## YOUR GOAL:
The lines to repeat are those below from the one containing "UnknownNodes : option slice;" down to the one containing "#[global] Instance cell_int32", both included; reproduce them exactly and nothing else.

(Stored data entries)

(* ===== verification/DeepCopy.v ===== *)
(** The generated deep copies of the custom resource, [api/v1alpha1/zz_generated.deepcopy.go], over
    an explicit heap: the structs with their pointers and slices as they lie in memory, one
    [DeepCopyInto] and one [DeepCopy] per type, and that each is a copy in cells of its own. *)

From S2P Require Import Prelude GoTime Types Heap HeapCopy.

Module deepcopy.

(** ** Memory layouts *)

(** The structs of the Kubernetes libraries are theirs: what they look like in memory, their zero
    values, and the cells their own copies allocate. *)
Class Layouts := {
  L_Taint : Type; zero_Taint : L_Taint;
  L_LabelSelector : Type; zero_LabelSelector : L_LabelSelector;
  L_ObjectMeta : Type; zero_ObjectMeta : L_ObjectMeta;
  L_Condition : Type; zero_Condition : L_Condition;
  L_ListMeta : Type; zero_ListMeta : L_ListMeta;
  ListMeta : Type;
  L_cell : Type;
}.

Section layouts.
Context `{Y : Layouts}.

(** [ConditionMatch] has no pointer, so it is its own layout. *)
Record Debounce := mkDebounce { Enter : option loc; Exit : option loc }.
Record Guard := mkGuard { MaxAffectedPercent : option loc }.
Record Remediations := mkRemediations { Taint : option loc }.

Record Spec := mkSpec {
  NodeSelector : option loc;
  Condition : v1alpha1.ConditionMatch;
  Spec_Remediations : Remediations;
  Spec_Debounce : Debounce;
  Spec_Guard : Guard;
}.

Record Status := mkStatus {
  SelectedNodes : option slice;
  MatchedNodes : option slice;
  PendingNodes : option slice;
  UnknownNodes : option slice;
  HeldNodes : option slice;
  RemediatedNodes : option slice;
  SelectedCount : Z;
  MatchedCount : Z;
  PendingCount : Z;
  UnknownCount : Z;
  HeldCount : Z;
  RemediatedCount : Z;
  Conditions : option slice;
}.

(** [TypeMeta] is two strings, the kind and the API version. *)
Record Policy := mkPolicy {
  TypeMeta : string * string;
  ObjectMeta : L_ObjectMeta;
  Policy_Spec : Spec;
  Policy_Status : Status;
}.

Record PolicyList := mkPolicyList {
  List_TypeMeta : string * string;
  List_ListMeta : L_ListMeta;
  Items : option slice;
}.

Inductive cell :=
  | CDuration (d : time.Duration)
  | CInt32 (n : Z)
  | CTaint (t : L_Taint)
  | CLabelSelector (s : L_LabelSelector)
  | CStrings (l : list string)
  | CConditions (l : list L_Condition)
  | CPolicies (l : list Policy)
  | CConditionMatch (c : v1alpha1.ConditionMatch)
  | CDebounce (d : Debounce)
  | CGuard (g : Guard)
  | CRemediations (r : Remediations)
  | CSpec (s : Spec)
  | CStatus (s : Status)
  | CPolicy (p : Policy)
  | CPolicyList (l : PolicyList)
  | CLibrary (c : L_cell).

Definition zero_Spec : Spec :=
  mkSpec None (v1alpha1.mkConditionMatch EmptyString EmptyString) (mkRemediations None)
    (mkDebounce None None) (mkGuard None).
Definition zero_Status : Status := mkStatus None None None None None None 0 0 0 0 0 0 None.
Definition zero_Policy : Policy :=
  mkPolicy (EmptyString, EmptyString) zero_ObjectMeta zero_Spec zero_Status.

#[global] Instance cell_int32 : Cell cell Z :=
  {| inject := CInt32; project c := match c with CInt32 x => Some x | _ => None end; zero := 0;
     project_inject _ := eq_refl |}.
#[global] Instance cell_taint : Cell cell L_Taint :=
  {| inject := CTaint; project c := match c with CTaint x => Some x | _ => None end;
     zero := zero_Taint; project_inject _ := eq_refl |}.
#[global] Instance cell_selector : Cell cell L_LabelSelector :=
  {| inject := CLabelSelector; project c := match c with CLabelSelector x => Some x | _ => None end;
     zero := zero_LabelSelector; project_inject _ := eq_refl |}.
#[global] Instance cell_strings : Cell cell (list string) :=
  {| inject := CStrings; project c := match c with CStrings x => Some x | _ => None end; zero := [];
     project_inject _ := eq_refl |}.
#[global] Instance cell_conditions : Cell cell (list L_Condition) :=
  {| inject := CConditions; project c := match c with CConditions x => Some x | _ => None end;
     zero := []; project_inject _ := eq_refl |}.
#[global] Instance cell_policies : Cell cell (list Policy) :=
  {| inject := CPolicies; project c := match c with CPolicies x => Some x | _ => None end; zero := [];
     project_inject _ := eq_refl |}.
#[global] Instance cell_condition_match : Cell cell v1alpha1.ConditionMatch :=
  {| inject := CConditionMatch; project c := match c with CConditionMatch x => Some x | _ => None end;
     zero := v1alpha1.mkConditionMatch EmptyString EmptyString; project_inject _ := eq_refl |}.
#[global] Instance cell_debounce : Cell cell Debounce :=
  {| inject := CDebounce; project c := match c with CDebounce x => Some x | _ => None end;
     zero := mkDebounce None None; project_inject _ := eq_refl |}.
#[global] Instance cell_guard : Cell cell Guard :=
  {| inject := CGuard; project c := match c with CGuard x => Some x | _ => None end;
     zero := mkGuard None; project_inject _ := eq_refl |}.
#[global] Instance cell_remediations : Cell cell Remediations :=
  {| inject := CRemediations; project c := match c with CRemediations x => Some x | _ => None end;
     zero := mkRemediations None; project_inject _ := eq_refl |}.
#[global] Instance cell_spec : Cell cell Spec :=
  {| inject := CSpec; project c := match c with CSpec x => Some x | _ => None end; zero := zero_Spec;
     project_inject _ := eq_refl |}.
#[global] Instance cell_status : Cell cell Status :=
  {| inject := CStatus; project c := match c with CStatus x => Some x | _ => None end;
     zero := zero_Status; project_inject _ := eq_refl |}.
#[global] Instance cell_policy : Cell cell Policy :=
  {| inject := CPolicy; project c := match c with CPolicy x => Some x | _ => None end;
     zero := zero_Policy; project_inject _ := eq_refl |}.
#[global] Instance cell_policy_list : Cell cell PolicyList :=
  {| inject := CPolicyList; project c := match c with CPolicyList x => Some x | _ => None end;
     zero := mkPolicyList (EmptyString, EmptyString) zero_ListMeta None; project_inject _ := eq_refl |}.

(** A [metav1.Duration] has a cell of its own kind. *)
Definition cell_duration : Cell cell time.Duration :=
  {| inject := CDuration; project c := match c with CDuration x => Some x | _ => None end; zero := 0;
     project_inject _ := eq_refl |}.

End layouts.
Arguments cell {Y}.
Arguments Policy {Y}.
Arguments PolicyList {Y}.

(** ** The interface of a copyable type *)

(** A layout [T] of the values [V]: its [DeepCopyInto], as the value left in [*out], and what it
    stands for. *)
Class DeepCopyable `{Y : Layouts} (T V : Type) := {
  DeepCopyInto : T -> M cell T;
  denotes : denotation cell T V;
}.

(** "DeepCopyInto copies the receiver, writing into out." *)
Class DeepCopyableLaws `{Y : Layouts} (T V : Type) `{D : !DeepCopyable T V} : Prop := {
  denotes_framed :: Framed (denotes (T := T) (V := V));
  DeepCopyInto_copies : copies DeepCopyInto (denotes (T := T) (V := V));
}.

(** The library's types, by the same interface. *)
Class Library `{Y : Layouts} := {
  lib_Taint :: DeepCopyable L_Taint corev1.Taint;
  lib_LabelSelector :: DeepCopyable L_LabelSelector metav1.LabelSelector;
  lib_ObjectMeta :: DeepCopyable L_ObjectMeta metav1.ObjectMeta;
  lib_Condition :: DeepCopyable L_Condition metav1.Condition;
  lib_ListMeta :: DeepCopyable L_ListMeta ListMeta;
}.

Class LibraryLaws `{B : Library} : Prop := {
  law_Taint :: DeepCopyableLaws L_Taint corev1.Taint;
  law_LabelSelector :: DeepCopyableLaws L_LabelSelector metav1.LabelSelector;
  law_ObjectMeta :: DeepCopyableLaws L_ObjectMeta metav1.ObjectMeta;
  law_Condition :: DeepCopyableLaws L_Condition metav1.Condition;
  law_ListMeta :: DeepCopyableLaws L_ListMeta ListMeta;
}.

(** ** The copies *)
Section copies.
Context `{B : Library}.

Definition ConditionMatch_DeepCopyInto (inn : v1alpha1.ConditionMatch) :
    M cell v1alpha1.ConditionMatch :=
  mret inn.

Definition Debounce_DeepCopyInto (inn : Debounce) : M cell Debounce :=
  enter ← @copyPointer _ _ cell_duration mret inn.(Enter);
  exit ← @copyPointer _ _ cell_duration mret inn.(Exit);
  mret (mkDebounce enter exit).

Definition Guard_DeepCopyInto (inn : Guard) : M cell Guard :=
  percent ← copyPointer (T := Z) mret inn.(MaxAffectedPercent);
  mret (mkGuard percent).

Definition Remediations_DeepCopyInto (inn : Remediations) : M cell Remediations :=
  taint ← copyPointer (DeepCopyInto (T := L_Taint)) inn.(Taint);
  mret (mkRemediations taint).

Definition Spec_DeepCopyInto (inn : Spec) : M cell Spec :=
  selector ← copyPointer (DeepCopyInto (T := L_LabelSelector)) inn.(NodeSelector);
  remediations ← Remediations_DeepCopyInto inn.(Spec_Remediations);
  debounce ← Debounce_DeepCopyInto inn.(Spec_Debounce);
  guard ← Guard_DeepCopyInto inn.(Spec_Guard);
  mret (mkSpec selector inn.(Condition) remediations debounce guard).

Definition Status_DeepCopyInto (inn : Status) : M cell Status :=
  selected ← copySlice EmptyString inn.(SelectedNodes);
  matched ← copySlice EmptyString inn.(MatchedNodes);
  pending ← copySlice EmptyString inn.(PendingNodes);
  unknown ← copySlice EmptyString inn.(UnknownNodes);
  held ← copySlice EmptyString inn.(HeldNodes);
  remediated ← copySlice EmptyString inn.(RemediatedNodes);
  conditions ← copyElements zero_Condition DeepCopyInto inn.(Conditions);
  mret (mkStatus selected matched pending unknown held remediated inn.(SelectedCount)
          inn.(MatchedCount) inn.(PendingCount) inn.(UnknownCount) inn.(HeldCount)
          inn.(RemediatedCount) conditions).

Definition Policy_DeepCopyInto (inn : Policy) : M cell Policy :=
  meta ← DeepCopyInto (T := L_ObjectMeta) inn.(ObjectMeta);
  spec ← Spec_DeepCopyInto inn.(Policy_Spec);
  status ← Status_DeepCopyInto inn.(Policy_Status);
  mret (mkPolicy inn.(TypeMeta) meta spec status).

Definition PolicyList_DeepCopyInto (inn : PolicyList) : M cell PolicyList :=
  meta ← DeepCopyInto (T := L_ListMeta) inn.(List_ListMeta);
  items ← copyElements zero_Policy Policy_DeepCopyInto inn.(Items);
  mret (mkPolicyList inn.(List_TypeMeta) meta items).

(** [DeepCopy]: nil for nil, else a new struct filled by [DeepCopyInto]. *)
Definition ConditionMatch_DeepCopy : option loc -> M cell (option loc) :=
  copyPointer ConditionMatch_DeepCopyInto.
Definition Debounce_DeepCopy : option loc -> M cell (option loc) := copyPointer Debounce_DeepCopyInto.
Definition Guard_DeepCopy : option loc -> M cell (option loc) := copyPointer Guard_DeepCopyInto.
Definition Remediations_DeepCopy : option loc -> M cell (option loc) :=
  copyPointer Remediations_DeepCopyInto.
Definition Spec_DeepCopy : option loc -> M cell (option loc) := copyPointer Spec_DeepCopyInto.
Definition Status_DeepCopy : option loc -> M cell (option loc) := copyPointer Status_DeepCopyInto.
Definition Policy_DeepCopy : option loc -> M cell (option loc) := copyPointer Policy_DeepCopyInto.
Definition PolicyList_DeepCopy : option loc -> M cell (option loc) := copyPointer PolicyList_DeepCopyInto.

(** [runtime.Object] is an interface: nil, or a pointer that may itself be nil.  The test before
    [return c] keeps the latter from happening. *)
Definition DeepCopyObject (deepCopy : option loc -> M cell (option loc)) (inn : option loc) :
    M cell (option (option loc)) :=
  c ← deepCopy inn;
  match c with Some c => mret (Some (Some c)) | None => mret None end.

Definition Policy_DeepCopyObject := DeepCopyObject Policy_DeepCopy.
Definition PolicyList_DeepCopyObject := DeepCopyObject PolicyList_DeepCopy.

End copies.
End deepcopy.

## ANSWER BOX:
  UnknownNodes : option slice;
  HeldNodes : option slice;
  RemediatedNodes : option slice;
  SelectedCount : Z;
  MatchedCount : Z;
  PendingCount : Z;
  UnknownCount : Z;
  HeldCount : Z;
  RemediatedCount : Z;
  Conditions : option slice;
}.

(** [TypeMeta] is two strings, the kind and the API version. *)
Record Policy := mkPolicy {
  TypeMeta : string * string;
  ObjectMeta : L_ObjectMeta;
  Policy_Spec : Spec;
  Policy_Status : Status;
}.

Record PolicyList := mkPolicyList {
  List_TypeMeta : string * string;
  List_ListMeta : L_ListMeta;
  Items : option slice;
}.

Inductive cell :=
  | CDuration (d : time.Duration)
  | CInt32 (n : Z)
  | CTaint (t : L_Taint)
  | CLabelSelector (s : L_LabelSelector)
  | CStrings (l : list string)
  | CConditions (l : list L_Condition)
  | CPolicies (l : list Policy)
  | CConditionMatch (c : v1alpha1.ConditionMatch)
  | CDebounce (d : Debounce)
  | CGuard (g : Guard)
  | CRemediations (r : Remediations)
  | CSpec (s : Spec)
  | CStatus (s : Status)
  | CPolicy (p : Policy)
  | CPolicyList (l : PolicyList)
  | CLibrary (c : L_cell).

Definition zero_Spec : Spec :=
  mkSpec None (v1alpha1.mkConditionMatch EmptyString EmptyString) (mkRemediations None)
    (mkDebounce None None) (mkGuard None).
Definition zero_Status : Status := mkStatus None None None None None None 0 0 0 0 0 0 None.
Definition zero_Policy : Policy :=
  mkPolicy (EmptyString, EmptyString) zero_ObjectMeta zero_Spec zero_Status.

#[global] Instance cell_int32 : Cell cell Z :=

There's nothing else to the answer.